Performance by submission ID, as ranked by different metrics. Shown (in kcal/mol) are the average error, the RMS error, and the the average unsigned error (AUE) (a-c). Additionally, we show the Kendall tau value and Pearson R, which measure correlation or ranking ability, and the error slope, which is a measure of whether submissions on average underestimated (slope < 1) or overestimated (slope > 1) their error relative to experiment, as discussed in the text. Because of the number of submissions, plots are divided into two panels. Note that the scale on the vertical axis differs, with the bottom panel of each graph showing lower performing submissions.
One participant (five submissions) focused exclusively on the blind component of the challenge, and thus statistics for these submissions could not be computed for the full set. Separate tables showing performance on the blind and supplementary portions of the challenge are provided in the Supporting Information. Submissions 530-534, which included only the blind set, fall roughly in the middle of the pack. In general, trends in performance were similar across the blind and supplementary sets, though the exact ranking of methods by each metric differs.

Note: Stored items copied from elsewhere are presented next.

(** X16: the text that [print_table] prints for an array of at least n
    cells is the declaration line carrying the name, n and q, then the
    first n cells in lines of 8 entries (the last line has between 1
    and 8), each opened by the indentation and closed by a line end, then
    the closing brace. *)
Theorem print_table_text_layout name a n q :
  0 <= n <= Z.of_nat (length a) ->
  exists rows,
    print_table_text name a n q
    = Tok_header_n_q name n q n :: concat (map text_line rows) ++ [Tok_footer]
    /\ lines_of (t_entries (print_table name a n q)) rows
    /\ Z.of_nat (length (concat rows)) = n.
Proof.
  intros Hn. unfold print_table_text. cbn [print_table t_entries].
  set (l := take (Z.to_nat n) a).
  destruct (table_body_text_rows (length l) l ltac:(lia)) as [Htext Hrows].
  exists (rows_of (length l) l). split; [|split; [exact Hrows|]].
  - rewrite <- Htext. unfold table_body_text.
    destruct (print_table_body l 0) as [body k]. cbn [fst snd].
    rewrite <- app_assoc. reflexivity.
  - destruct Hrows as [-> _]. subst l. rewrite length_take_le; lia.
Qed.

Lemma print_table_text_layout_witness :
  exists rows,
    print_table_text shoup_ntt [0; 1; 1; 4298; 1; 1213; 4298; 5756; 7; 7] 8 7681
    = Tok_header_n_q shoup_ntt 8 7681 8
      :: concat (map text_line rows) ++ [Tok_footer]
    /\ lines_of (t_entries
                   (print_table shoup_ntt [0; 1; 1; 4298; 1; 1213; 4298; 5756; 7; 7]
                      8 7681)) rows
    /\ Z.of_nat (length (concat rows)) = 8.
Proof.
  apply (print_table_text_layout shoup_ntt [0; 1; 1; 4298; 1; 1213; 4298; 5756; 7; 7]
           8 7681).
  cbn. lia.
Defined.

Each compound and experimental value essentially provides an opportunity to rank methods, and if a single method provided the best prediction for every compound considered, such a method would be a clear winner. The Kendall W statistic provides a way to measure agreement across tests (compounds predicted) about which method is best. It ranges from 0 to 1, where a value of 0 corresponds to no agreement about which method is best, while a value of 1 corresponds to complete agreement. Here, we obtain W = 0.28 ± 0.02, which is significantly different from 0, but not close to 1, indicating a small but significant level of agreement about which submissions performed best.

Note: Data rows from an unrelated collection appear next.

Lemma clean_constraints_leaves_witness :
  ∃ g, [clashed_game] !! 0 = Some g
    ∧ possible (clean_game clashed_game) = possible g
    ∧ correct (clean_game clashed_game) = correct g
    ∧ (∀ p, p ∈ present (clean_game clashed_game) ↔ p ∈ present g ∧ p ∉ correct g)
    ∧ (∀ a, a ∈ absent (clean_game clashed_game)
            ↔ a ∈ absent g ∧ (a ∉ correct g) ∧ (a ∉ present g))
    ∧ (∀ a, a ∈ absent (clean_game clashed_game)
            → a ∉ present (clean_game clashed_game)).
Proof.
  apply (clean_constraints_leaves [clashed_game] 0 (clean_game clashed_game)).
  reflexivity.
Defined.

Lemma first_guess_keeps_answer_witness :
  ∃ g', update_game (new_game sample_answers)
          (feedback_of (w "CRANE") [MP; MC; MC; MA; MC]) = Some g'
    ∧ w "TRACE" ∈ possible g'.
Proof.
  apply (first_guess_keeps_answer sample_answers (w "CRANE") (w "TRACE")).
  - repeat constructor.
  - reflexivity.
  - apply (bool_decide_unpack _). vm_compute. exact I.
  - apply (bool_decide_unpack _). vm_compute. exact I.
  - apply (bool_decide_unpack _). vm_compute. exact I.
  - vm_compute. reflexivity.
Defined.

Lemma load_valid_words_words_witness :
  load_valid_words None = None
  ∧ (load_valid_words (Some sample_lines) = None
     ↔ Forall (λ line, length (strip line) ≠ 5) sample_lines)
  ∧ ∀ words, load_valid_words (Some sample_lines) = Some words →
      words ≠ []
      ∧ words = (λ line, upper (strip line))
                  <$> filter (λ line, length (strip line) = 5) sample_lines
      ∧ Forall (λ wd : word, length wd = 5
                  ∧ Forall (λ c, is_lower c = false) wd) words.
Proof. apply (load_valid_words_words sample_lines). exact sample_lines_ascii. Defined.

Lemma load_valid_words_again_witness :
  load_valid_words (Some [w "CRANE"; w "TRACE"; w "REACT"])
  = Some [w "CRANE"; w "TRACE"; w "REACT"].
Proof.
  apply (load_valid_words_again sample_lines).
  - exact sample_lines_ascii.
  - vm_compute. reflexivity.
Defined.

Lemma init_session_witness :
  games (Solver [w "CRANE"; w "TRACE"; w "REACT"] [w "CRANE"; w "TRACE"; w "REACT"]
           (new_session [w "CRANE"; w "TRACE"; w "REACT"]))
  = replicate 16 (Game [w "CRANE"; w "TRACE"; w "REACT"] (replicate 5 unknown) ∅ ∅)
  ∧ Forall five_letter (new_session [w "CRANE"; w "TRACE"; w "REACT"])
  ∧ Forall (λ wd : word, length wd = 5) [w "CRANE"; w "TRACE"; w "REACT"]
  ∧ ((None : option (option (list (list ascii)))) = None →
     [w "CRANE"; w "TRACE"; w "REACT"] = [w "CRANE"; w "TRACE"; w "REACT"]).
Proof.
  apply (init_session sample_lines None
           (Solver [w "CRANE"; w "TRACE"; w "REACT"] [w "CRANE"; w "TRACE"; w "REACT"]
              (new_session [w "CRANE"; w "TRACE"; w "REACT"]))).
  - exact sample_lines_ascii.
  - discriminate.
  - vm_compute. reflexivity.
Defined.

Lemma get_feedback_input_well_formed_witness :
  (∃ skipped typed, [w "cpa"; w "c p a a p"; w "AAAAA"] = skipped ++ typed :: [w "AAAAA"]
     ∧ Forall (λ t, read_feedback (w "CRANE") t = None) skipped
     ∧ read_feedback (w "CRANE") typed = Some (Some (fb "CRANE" "CPAAP")))
  ∧ ∀ fb', Some (fb "CRANE" "CPAAP") = Some fb' →
      length fb' = length (w "CRANE") `min` 5
      ∧ (∀ j a c, fb' !! j = Some (a, c) →
           w "CRANE" !! j = Some a ∧ c ∈ w "CPA")
      ∧ ∀ g, length (correct g) = 5 → is_Some (record_feedback 0 fb' g).
Proof.
  apply (get_feedback_input_well_formed (w "CRANE")
           [w "cpa"; w "c p a a p"; w "AAAAA"] [w "AAAAA"]).
  vm_compute. reflexivity.
Defined.

Lemma play_round_returns_witness :
  ∃ go games' c',
    play_round sample_answers sample_session sample_inputs ∅
    = Some ((go, games', drop (length (active_from 0 sample_session)) sample_inputs), c').
Proof.
  apply (play_round_returns sample_answers sample_session sample_inputs ∅).
  - reflexivity.
  - apply Forall_replicate. exact sample_game_five_letter.
  - discriminate.
  - repeat constructor.
  - exact sample_inputs_accepted.
  - simpl. lia.
Defined.

Lemma sample_round_played :
  ∃ go games' inputs' c',
    play_round sample_answers sample_session sample_inputs ∅
    = Some ((go, games', inputs'), c').
Proof.
  destruct (play_round_total sample_answers sample_session sample_inputs ∅)
    as (go & games' & c' & H).
  - reflexivity.
  - apply Forall_replicate. exact sample_game_five_letter.
  - discriminate.
  - repeat constructor.
  - exact sample_inputs_accepted.
  - simpl. lia.
  - eauto.
Qed.

Lemma play_round_monotone_witness :
  ∃ go games' inputs' c',
    play_round sample_answers sample_session sample_inputs ∅
    = Some ((go, games', inputs'), c')
    ∧ length games' = length sample_session
    ∧ (∀ i g g', sample_session !! i = Some g → games' !! i = Some g' →
         length (correct g') = length (correct g)
         ∧ possible g' `sublist_of` possible g)
    ∧ inputs' `suffix_of` sample_inputs
    ∧ (go = true → Exists (λ g, possible g ≠ []) games').
Proof.
  destruct sample_round_played as (go & games' & inputs' & c' & H).
  exists go, games', inputs', c'. split; [exact H|].
  exact (play_round_monotone _ _ _ _ _ _ _ _ H).
Defined.

Lemma solved_entry_empties_board_witness :
  ∃ go games' inputs' c',
    play_round sample_answers sample_session sample_inputs ∅
    = Some ((go, games', inputs'), c')
    ∧ ∃ g', games' !! 0 = Some g' ∧ possible g' = [].
Proof.
  destruct sample_round_played as (go & games' & inputs' & c' & H).
  exists go, games', inputs', c'. split; [exact H|].
  apply (solved_entry_empties_board sample_answers sample_session games'
           sample_inputs inputs' ∅ c' go 0 0 (w "solved")).
  - discriminate.
  - repeat constructor.
  - exact sample_inputs_accepted.
  - exact H.
  - reflexivity.
  - reflexivity.
  - vm_compute. reflexivity.
Defined.

Lemma main_returns_witness :
  is_Some (main (Some sample_lines) (replicate 336 (w "AAAAA"))).
Proof.
  apply (main_returns sample_lines (w "REACT")).
  - exact sample_lines_ascii.
  - apply (bool_decide_unpack _). vm_compute. exact I.
  - vm_compute. reflexivity.
  - apply Forall_replicate. by eexists; vm_compute.
  - rewrite length_replicate. lia.
Defined.

Lemma main_keeps_sublists_witness :
  ∃ games' rest,
    main (Some sample_lines) (replicate 336 (w "AAAAA")) = Some (games', rest)
    ∧ ∃ loaded, load_valid_words (Some sample_lines) = Some loaded
        ∧ length games' = 16
        ∧ Forall (λ g, possible g `sublist_of` loaded ∧ length (correct g) = 5) games'
        ∧ rest `suffix_of` replicate 336 (w "AAAAA").
Proof.
  destruct (main_total (Some sample_lines) (replicate 336 (w "AAAAA"))
              [w "CRANE"; w "TRACE"; w "REACT"]) as [[games' rest] H].
  - vm_compute. reflexivity.
  - apply Forall_replicate. by eexists; vm_compute.
  - rewrite length_replicate. lia.
  - exists games', rest. split; [exact H|].
    exact (main_keeps_sublists _ _ _ _ sample_lines_ascii H).
Defined.

End more_examples.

As noted in the analysis section above, we also computed the Kullback-Leibler (KL) divergence and the expected loss as measures which combine both method accuracy and accuracy of error estimation, so that methods which can predict when they are likely to fail and succeed are rewarded relative to those which cannot. For KL divergence, each predicted and calculated value is modeled as a separate Gaussian distribution and the KL divergence is based on overlap, with a value of infinity corresponding to no overlap between the predicted and experimental distributions, and a value of 0 corresponding to complete overlap (agreement). The expected loss modifies this by averaging the negative exponential of the KL divergence, yielding a value which ranges from 0 (perfect predictions) to 1 (a high KL divergence on average). The loss is more suitable for averaging than the KL divergence since it is bounded, but also has the deficiency that it doesn't substantially reward predictions which make marginal improvements.

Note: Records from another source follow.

Lemma settings_accepted_size (mode : GameMode) (gridSize winLength : option Z) :
  settings_accepted mode gridSize winLength = true →
  GameService.createEmptyGrid mode gridSize
  = Ok [JSON_stringify
          (all_empty match mode with ultimate => 9 | classic => default 3 gridSize end)].
Proof.
  unfold settings_accepted, row_accepted. rewrite !andb_true_iff.
  intros [[Hv Hc] _]. revert Hv Hc.
  unfold validate_classic_settings, column_checks,
    GameService.createEmptyGrid, empty_matrix, array_length_ok, all_empty.
  destruct mode; simpl; [|done].
  destruct gridSize as [n|]; simpl; [|done].
  intros Hv Hc.
  destruct (Z.eqb_spec n 0); [lia|].
  destruct (Z.leb_spec 0 n); [|lia].
  destruct (Z.leb_spec n 4294967295); [done|lia].
Qed.

(** X14: when the first [k < 10] generated codes are taken, the next one is
    free and the table accepts the settings, [createRoom] inserts one row
    under that code: the caller as the only player, holding X, an all-empty
    grid of the room's size, no votes, match 0. It records the client id under
    [client_id_<code>], returns that room and leaves every other row alone. *)
Theorem createRoom_success (w : World) (mode : GameMode) (playerName : string)
    (gridSize winLength : option Z) (k : nat) :
  (k < 10)%nat →
  (∀ j, (j < k)%nat → is_Some (rooms w !! nth_code w j)) →
  rooms w !! nth_code w k = None →
  settings_accepted mode gridSize winLength = true →
  let roomCode := nth_code w k in
  let clientId := random_uuids w (uuids_drawn w) in
  let size := match mode with ultimate => 9 | classic => default 3 gridSize end in
  let stored :=
    new_room_row mode playerName gridSize winLength roomCode clientId
      (all_empty size) (now w) in
  ∃ w',
    GameService.createRoom mode playerName gridSize winLength w
    = (Ok (GameService.to_GameRoom stored), w') ∧
    GameRoom.grid (GameService.to_GameRoom stored) = all_empty size ∧
    rooms w' = <[roomCode := stored]> (rooms w) ∧
    (∀ other, other ≠ roomCode → rooms w' !! other = rooms w !! other) ∧
    localStorage w' = <["client_id_" +:+ roomCode := clientId]> (localStorage w) ∧
    trace w'
    = trace w ++ flat_map (attempt_events w) (seq 0 (S k))
        ++ [RandomUUID; Insert roomCode; SetItem ("client_id_" +:+ roomCode) clientId].
Proof.
  intros Hk Htaken Hfree Hacc roomCode clientId size stored.
  eexists. split.
  { unfold GameService.createRoom.
    change (Z.to_nat GameService.maxAttempts) with 10%nat.
    rewrite (M_bind_Ok _ _ _ _ _
               (unique_code_loop_free k 10 w EmptyString 0 Hk Htaken Hfree)).
    cbv beta iota.
    destruct (Z.eqb_spec (0 + Z.of_nat k) GameService.maxAttempts) as [He|_].
    { unfold GameService.maxAttempts in He. lia. }
    rewrite (M_bind_Ok randomUUID _ _ _ _ eq_refl).
    rewrite (settings_accepted_size _ _ _ Hacc).
    rewrite (M_bind_Ok (lift _) _ _ _ _ eq_refl).
    match goal with
    | |- (insert_select_single ?r ≫= _) ?wb = _ =>
        rewrite (M_bind_Ok _ _ _ _ _ (insert_free r wb Hfree Hacc))
    end.
    cbv beta iota.
    rewrite (M_bind_Ok (setItem _ _) _ _ _ _ eq_refl).
    reflexivity. }
  split; [reflexivity|]. split; [reflexivity|]. split.
  { intros other Hne. cbn. by rewrite lookup_insert_ne. }
  split; [reflexivity|].
  cbn. rewrite <- !app_assoc. reflexivity.
Qed.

Results for KL divergence and loss are shown in Figure 4. We find that the average loss is quite high, and only a few methods have a loss substantially different from 1. This is in part because, we believe, relatively little effort has gone into predicting when predicted values are likely to be wrong, so even the best performing methods have several compounds for which the experimental and calculated values differ by substantially more than their uncertainties. These discrepancies have serious adverse consequences for the KL divergence and the loss. It is also interesting to note that the ranking of methods as judged by KL divergence is substantially different than the typical rank order by other metrics, with submission IDs 141 and 149 performing much better by this metric than by other metrics. This is in part because KL divergence assess success in a fundamentally different way.
Fig. 4.
Median KL divergence and average loss for different submissions in the SAMPL4 challenge. These are sorted in ranked order. Because of the number of submissions, plots are divided into two panels. Note that the scale on the vertical axis differs, with the bottom panel of each graph showing lower performing submissions.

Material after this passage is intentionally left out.